WORK INSTRUCTIONS: Up to and including the line with "Variable API_KEY : string.", please set down the entries below exactly, starting from the first line.

DATA FOR THE TASK:
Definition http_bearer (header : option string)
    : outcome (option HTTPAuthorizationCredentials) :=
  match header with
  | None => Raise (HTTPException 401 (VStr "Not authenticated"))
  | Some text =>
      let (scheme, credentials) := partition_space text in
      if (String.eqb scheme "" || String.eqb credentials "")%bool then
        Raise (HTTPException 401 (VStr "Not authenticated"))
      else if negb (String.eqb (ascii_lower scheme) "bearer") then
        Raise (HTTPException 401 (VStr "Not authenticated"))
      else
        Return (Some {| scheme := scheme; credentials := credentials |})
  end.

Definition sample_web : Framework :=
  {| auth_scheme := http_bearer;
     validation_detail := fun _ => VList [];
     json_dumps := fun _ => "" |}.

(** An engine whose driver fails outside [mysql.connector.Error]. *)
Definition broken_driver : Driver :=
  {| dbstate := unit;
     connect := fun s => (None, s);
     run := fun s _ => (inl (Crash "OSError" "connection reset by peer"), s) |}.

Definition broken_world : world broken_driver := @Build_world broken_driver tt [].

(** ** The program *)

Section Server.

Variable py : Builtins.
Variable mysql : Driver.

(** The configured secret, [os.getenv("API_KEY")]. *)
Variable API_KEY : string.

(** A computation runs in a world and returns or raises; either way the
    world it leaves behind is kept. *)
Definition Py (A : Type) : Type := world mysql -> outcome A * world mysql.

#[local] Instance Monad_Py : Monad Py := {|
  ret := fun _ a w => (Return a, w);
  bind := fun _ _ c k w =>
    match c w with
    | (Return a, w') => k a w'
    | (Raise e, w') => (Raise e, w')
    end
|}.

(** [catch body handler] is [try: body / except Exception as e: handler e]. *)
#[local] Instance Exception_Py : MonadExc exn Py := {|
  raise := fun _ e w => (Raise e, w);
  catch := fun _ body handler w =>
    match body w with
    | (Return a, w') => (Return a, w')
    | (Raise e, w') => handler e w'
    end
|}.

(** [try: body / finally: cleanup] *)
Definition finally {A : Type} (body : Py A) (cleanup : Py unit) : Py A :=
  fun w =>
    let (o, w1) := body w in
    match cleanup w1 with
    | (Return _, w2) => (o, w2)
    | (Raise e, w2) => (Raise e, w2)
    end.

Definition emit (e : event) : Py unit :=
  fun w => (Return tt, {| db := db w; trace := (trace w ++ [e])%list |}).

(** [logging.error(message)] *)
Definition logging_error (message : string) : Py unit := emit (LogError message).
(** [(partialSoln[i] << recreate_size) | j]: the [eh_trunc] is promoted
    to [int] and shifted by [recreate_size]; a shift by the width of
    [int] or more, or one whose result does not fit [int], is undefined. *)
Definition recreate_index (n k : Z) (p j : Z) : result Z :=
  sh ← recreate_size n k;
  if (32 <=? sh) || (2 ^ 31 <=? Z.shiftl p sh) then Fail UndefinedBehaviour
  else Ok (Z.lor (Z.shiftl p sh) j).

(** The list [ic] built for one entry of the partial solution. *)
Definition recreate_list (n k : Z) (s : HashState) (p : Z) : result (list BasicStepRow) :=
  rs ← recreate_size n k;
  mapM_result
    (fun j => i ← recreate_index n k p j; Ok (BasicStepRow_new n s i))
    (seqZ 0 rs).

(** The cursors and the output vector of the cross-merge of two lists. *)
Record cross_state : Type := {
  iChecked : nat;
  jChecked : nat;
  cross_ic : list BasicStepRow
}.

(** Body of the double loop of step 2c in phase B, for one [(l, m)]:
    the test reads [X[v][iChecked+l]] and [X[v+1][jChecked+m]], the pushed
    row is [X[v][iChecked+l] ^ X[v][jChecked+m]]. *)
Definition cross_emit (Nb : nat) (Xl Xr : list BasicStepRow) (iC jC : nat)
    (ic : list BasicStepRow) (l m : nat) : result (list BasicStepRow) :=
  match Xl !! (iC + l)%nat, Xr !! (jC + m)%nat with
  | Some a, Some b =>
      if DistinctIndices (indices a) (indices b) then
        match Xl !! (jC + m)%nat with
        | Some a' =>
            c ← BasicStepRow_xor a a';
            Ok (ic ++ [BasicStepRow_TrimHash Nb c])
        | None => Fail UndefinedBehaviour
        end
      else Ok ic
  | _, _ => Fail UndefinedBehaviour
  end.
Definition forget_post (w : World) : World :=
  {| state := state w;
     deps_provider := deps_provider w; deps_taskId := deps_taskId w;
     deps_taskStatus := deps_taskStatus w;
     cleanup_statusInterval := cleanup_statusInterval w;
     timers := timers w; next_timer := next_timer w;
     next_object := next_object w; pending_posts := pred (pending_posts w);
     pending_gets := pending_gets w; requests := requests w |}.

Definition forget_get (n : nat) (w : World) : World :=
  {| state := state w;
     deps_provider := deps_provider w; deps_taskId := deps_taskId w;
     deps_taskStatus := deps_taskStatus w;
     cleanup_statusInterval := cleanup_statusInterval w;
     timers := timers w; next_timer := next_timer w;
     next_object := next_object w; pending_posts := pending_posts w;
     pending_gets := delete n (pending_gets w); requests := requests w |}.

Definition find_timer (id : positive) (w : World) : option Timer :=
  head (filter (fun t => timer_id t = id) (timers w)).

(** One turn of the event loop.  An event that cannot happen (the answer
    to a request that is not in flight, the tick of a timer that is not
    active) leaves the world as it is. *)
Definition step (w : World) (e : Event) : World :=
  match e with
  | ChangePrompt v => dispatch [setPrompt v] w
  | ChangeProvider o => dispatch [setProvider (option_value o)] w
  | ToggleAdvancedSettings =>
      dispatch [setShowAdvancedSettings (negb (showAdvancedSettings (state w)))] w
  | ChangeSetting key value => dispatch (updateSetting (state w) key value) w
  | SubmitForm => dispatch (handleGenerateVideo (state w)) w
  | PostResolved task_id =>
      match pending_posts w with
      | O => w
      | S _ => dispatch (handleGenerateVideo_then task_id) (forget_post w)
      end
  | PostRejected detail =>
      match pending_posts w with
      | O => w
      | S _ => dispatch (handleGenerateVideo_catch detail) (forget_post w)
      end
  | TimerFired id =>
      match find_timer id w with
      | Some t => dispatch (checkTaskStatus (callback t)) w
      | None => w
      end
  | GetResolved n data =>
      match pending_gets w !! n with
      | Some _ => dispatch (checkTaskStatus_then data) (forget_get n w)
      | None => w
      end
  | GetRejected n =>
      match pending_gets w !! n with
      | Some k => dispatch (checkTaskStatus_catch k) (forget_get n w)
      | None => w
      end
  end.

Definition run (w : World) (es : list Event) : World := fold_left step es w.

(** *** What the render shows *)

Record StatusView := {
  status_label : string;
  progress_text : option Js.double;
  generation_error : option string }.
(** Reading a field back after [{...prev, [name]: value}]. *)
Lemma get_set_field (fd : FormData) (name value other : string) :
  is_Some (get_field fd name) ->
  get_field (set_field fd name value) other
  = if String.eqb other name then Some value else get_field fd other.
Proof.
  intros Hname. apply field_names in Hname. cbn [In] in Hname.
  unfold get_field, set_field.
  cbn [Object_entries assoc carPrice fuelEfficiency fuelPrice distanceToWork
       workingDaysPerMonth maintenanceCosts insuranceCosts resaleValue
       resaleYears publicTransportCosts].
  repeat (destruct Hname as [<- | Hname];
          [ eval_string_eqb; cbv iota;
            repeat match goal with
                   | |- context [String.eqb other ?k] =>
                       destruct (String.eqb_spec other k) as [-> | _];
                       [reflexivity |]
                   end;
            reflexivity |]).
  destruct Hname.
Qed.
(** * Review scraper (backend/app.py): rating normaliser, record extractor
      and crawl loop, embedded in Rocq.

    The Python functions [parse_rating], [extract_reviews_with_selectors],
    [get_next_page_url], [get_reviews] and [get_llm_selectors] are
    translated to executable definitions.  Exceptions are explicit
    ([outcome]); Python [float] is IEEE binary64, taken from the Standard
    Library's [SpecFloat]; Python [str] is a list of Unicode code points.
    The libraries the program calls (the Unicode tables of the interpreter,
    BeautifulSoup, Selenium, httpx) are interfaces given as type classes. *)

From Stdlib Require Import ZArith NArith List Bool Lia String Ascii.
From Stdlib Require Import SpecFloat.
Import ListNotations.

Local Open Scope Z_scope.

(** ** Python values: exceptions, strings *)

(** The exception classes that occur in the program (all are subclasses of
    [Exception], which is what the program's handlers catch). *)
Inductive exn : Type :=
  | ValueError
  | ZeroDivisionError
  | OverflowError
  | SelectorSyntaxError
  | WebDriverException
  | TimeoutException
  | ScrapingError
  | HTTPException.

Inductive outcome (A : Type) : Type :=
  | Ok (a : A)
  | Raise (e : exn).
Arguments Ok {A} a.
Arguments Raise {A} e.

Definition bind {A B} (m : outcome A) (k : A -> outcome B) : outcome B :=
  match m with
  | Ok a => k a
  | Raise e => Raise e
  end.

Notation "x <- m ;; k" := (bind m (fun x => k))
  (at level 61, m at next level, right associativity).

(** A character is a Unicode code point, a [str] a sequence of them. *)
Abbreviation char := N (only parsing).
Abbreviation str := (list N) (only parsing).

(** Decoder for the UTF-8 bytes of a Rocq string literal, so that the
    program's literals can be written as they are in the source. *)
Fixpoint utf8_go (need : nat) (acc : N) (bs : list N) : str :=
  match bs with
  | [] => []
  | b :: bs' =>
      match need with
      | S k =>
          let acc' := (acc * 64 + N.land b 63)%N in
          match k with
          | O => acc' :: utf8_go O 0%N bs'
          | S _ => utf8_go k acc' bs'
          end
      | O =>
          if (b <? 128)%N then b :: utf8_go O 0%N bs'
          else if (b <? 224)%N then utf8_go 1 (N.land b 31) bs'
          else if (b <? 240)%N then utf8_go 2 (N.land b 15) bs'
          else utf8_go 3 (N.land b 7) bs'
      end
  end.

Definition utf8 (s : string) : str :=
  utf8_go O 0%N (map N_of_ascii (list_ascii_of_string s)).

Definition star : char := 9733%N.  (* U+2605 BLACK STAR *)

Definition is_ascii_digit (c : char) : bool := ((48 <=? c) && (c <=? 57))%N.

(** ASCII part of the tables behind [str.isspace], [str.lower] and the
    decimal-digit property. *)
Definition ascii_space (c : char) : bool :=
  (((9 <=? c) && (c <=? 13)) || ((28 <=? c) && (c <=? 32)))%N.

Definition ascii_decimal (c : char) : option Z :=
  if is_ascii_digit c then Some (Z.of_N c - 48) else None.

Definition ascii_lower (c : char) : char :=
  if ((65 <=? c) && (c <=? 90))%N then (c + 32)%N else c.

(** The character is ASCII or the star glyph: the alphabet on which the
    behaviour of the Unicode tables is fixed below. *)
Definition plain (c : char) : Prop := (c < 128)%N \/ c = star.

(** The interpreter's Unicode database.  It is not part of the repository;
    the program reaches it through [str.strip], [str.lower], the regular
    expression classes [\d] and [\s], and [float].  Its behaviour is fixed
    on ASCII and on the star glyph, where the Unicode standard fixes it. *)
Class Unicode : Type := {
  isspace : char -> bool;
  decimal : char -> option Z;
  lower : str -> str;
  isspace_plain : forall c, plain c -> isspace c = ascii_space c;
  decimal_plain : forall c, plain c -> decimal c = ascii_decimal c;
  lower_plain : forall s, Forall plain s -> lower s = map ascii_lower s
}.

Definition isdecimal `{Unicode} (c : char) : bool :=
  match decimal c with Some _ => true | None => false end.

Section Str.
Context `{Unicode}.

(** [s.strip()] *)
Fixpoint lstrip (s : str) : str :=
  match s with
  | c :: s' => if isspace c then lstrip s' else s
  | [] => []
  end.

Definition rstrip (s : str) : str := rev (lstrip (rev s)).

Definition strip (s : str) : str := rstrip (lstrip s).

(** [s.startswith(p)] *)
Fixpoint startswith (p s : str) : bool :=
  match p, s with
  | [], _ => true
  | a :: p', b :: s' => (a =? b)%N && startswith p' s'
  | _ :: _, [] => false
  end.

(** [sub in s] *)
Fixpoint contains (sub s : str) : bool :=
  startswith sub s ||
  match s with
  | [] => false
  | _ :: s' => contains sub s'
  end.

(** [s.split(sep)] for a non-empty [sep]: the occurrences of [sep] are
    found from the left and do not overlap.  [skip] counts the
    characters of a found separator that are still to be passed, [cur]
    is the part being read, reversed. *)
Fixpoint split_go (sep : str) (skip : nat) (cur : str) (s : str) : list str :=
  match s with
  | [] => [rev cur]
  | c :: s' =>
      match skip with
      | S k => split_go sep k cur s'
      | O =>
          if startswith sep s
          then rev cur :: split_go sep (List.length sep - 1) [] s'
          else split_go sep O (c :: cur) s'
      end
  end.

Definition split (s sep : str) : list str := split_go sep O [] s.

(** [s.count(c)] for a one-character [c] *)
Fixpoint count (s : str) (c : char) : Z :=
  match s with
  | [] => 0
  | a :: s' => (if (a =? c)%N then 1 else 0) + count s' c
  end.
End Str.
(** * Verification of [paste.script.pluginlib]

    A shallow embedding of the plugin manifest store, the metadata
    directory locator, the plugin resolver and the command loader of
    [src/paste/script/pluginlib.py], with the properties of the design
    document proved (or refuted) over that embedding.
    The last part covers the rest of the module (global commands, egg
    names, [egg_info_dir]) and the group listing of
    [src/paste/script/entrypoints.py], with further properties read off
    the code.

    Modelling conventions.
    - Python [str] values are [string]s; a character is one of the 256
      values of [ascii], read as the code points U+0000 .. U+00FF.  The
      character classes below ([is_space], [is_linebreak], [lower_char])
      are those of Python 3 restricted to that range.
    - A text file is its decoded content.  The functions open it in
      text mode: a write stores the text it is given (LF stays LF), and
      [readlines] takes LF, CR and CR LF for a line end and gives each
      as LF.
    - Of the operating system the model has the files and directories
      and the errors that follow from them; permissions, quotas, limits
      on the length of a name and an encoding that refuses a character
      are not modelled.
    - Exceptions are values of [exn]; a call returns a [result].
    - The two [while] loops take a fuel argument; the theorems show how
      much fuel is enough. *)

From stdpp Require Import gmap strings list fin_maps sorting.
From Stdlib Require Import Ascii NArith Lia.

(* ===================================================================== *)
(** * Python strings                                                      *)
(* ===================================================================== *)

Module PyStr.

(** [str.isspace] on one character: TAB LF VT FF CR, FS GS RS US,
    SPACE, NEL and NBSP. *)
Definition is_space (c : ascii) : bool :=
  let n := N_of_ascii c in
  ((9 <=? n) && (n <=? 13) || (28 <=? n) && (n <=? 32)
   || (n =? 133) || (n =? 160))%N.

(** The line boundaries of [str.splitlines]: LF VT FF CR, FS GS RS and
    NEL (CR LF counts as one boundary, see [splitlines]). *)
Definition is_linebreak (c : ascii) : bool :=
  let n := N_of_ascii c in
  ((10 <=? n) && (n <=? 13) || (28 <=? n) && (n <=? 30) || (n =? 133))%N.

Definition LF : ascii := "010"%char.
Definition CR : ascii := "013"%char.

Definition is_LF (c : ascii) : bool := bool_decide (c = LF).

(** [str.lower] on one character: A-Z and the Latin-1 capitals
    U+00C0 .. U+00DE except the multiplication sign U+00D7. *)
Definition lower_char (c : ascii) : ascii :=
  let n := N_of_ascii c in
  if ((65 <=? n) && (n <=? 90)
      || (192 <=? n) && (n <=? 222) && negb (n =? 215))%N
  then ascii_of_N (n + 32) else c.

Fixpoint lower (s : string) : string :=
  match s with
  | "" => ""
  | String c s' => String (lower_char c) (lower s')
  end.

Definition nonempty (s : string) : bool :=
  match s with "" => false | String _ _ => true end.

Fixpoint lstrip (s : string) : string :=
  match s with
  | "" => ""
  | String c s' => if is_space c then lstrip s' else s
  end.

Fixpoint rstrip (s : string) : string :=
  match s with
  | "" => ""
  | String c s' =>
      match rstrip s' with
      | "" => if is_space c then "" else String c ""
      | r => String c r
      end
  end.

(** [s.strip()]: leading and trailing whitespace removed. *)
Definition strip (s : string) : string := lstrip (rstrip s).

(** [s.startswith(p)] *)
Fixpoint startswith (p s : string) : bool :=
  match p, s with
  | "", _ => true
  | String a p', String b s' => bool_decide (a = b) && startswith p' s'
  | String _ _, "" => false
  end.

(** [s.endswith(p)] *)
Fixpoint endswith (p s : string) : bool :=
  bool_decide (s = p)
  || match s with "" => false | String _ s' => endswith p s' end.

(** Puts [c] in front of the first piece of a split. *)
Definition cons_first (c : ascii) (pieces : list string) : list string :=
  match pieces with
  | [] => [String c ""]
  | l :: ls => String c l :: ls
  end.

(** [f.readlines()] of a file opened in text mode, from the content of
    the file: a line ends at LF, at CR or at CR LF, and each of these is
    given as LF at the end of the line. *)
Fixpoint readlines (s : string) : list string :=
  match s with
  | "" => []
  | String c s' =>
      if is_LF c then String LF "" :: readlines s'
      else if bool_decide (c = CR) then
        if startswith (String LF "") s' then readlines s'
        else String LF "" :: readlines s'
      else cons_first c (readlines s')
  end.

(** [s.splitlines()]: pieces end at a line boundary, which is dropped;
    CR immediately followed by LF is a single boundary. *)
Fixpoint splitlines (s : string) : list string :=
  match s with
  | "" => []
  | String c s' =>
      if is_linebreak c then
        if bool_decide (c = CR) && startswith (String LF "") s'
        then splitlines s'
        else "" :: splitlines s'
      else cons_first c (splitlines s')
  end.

ANSWER BOX:
Definition http_bearer (header : option string)
    : outcome (option HTTPAuthorizationCredentials) :=
  match header with
  | None => Raise (HTTPException 401 (VStr "Not authenticated"))
  | Some text =>
      let (scheme, credentials) := partition_space text in
      if (String.eqb scheme "" || String.eqb credentials "")%bool then
        Raise (HTTPException 401 (VStr "Not authenticated"))
      else if negb (String.eqb (ascii_lower scheme) "bearer") then
        Raise (HTTPException 401 (VStr "Not authenticated"))
      else
        Return (Some {| scheme := scheme; credentials := credentials |})
  end.

Definition sample_web : Framework :=
  {| auth_scheme := http_bearer;
     validation_detail := fun _ => VList [];
     json_dumps := fun _ => "" |}.

(** An engine whose driver fails outside [mysql.connector.Error]. *)
Definition broken_driver : Driver :=
  {| dbstate := unit;
     connect := fun s => (None, s);
     run := fun s _ => (inl (Crash "OSError" "connection reset by peer"), s) |}.

Definition broken_world : world broken_driver := @Build_world broken_driver tt [].

(** ** The program *)

Section Server.

Variable py : Builtins.
Variable mysql : Driver.

(** The configured secret, [os.getenv("API_KEY")]. *)
Variable API_KEY : string.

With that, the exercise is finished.